Source : L’Antéchrist à l’âge classique, summulae, exégèse et politique par Jean-Robert Armogathe, éditions Mille et Une Nuits, collection Les Quarante piliers, dirigée par Pierre Legendre, relecture dix ans après.
Un autre signe très développé chez les commentateurs
médiévaux est la libération des géants Gog et Magog. On connaît deux versions
de leur aventure, une lecture spirituelle et une lecture prophético-historique.
Les Pères de l’Église interprètent les deux géants de
manière spirituelle, en suivant l’explication étymologique donnée par Jérôme et
suivie par Augustin : gog (le toit) et magog (de tecto,
depuis le toit), qui désignent respectivement pour Augustin les méchants chez
qui le diable a élu une résidence permanente, et le diable qui, en s’échappant
de cet abri, se répand dans le monde. Il n’y a pas lieu de les identifier avec
un peuple particulier, les deux géants représentent tous les méchants de la
terre, où qu’ils se trouvent, qui se rassemblent pour le dernier combat.
Une autre tradition se veut historique : le
pseudo-Méthode décrit Gog et Magog comme des barbares, une fédération de
peuples, souvent vingt-deux mais leur nombre varie, extrêmement cruels, qui
conquièrent l’Afrique, la Grèce, l’Asie et des portions de l’Europe,
persécutant tous les chrétiens et dévastant leurs terres.
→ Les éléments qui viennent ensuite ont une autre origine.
Lemma subscribe_in_ok d id topic : indexed d id ∅ ->
  let '(d', b) := subscribe_in d id topic in
  indexed d' id ∅ /\ (abs d', b) = spec_subscribe (abs d) id topic /\ socket_id_map d' = socket_id_map d.
Proof.
  intros Hd. unfold subscribe_in, spec_subscribe. rewrite abs_lookup.
  destruct (subscribers d !! id) as [s|] eqn:Hs; cbn; [|done].
  case_bool_decide as Hsub; [by rewrite decide_True by (by apply elem_of_dom)|].
  rewrite decide_False by (by rewrite elem_of_dom).
  apply eq_None_not_Some in Hsub. set (l := default [] (topics d !! topic)).
  assert (Hl : forall pos x, l !! pos = Some x -> topics d !! topic = Some l).
  { intros pos x. unfold l. by destruct (topics d !! topic). }
  split; [|split; [|done]].
  - split; cbn.
    + intros i s' T p Hi Hp. apply lookup_insert_Some in Hi as [[<- <-]|[Hne Hi]]; cbn in *.
      * apply lookup_insert_Some in Hp as [[<- <-]|[HT Hp]].
        -- exists (l ++ [(id, Subscriber.sender s)]). rewrite lookup_insert_eq. split; [done|].
           rewrite lookup_app_r, Nat.sub_diag by lia. done.
        -- rewrite lookup_insert_ne by done. by eapply (i_forward _ _ _ Hd).
      * destruct (i_forward _ _ _ Hd _ _ _ _ Hi Hp) as (m & Hm & Hmp). destruct (decide (T = topic)) as [->|HT].
        -- exists (l ++ [(id, Subscriber.sender s)]). rewrite lookup_insert_eq. split; [done|].
           assert (l = m) as -> by (unfold l; by rewrite Hm). rewrite lookup_app_l; [done|]. by eapply lookup_lt_Some.
        -- exists m. by rewrite lookup_insert_ne.
    + intros T m p i x Hm Hp. right. apply lookup_insert_Some in Hm as [[<- <-]|[HT Hm]].
      * apply lookup_app_Some in Hp as [Hp|[Hge Hp]].
        -- destruct (i_backward _ _ _ Hd _ _ _ _ _ (Hl _ _ Hp) Hp) as [[_ H]|(s' & Hs' & Ht & Hx)];
             [by rewrite lookup_empty in H|].
           destruct (decide (i = id)) as [->|Hi]; [congruence|]. exists s'. by rewrite lookup_insert_ne.
        -- apply list_lookup_singleton_Some in Hp as [Hp [= <- <-]].
           assert (p = length l) as -> by lia. exists (Subscriber.set_topics (<[topic:=length l]> (Subscriber.topics s)) s).
           by rewrite lookup_insert_eq; cbn; rewrite lookup_insert_eq.
      * destruct (i_backward _ _ _ Hd _ _ _ _ _ Hm Hp) as [[_ H]|(s' & Hs' & Ht & Hx)]; [by rewrite lookup_empty in H|].
        destruct (decide (i = id)) as [->|Hi]; [|exists s'; by rewrite lookup_insert_ne].
        rewrite Hs in Hs'. injection Hs' as <-. eexists. rewrite lookup_insert_eq. split; [done|]. cbn.
        by rewrite lookup_insert_ne.
    + intros T p Hp. by rewrite lookup_empty in Hp.
    + intros T m Hm. apply lookup_insert_Some in Hm as [[_ <-]|[_ Hm]]; [by destruct l|by eapply (i_nonempty _ _ _ Hd)].
  - unfold abs. cbn. rewrite fmap_insert. do 3 f_equal. unfold entry_of. cbn. f_equal. by rewrite dom_insert_L.
Qed.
Le Dernier Empereur
lève une armée pour les combattre et parvient à les éliminer avant
l’établissement du règne de l’Antéchrist.
Joachim de Flore, au douzième siècle, a une version originale, où la fin du deuxième état, le règne du Fils, est marquée par une première venue de l’Antéchrist, tandis que Gog et Magog apparaissent à la fin du troisième statut, celui de l’Esprit. C’est dans le deuxième état qu’apparaît le Dernier Empereur, le troisième état étant conclu, lui, par le pastor angelicus, « le pasteur angélique », le dernier pontife. Adson, on l’a vu, avait laissé de côté les deux géants (une interprétation les a rajoutés dans une version tardive de son texte) mais il annonce la fin de l’Empire romain.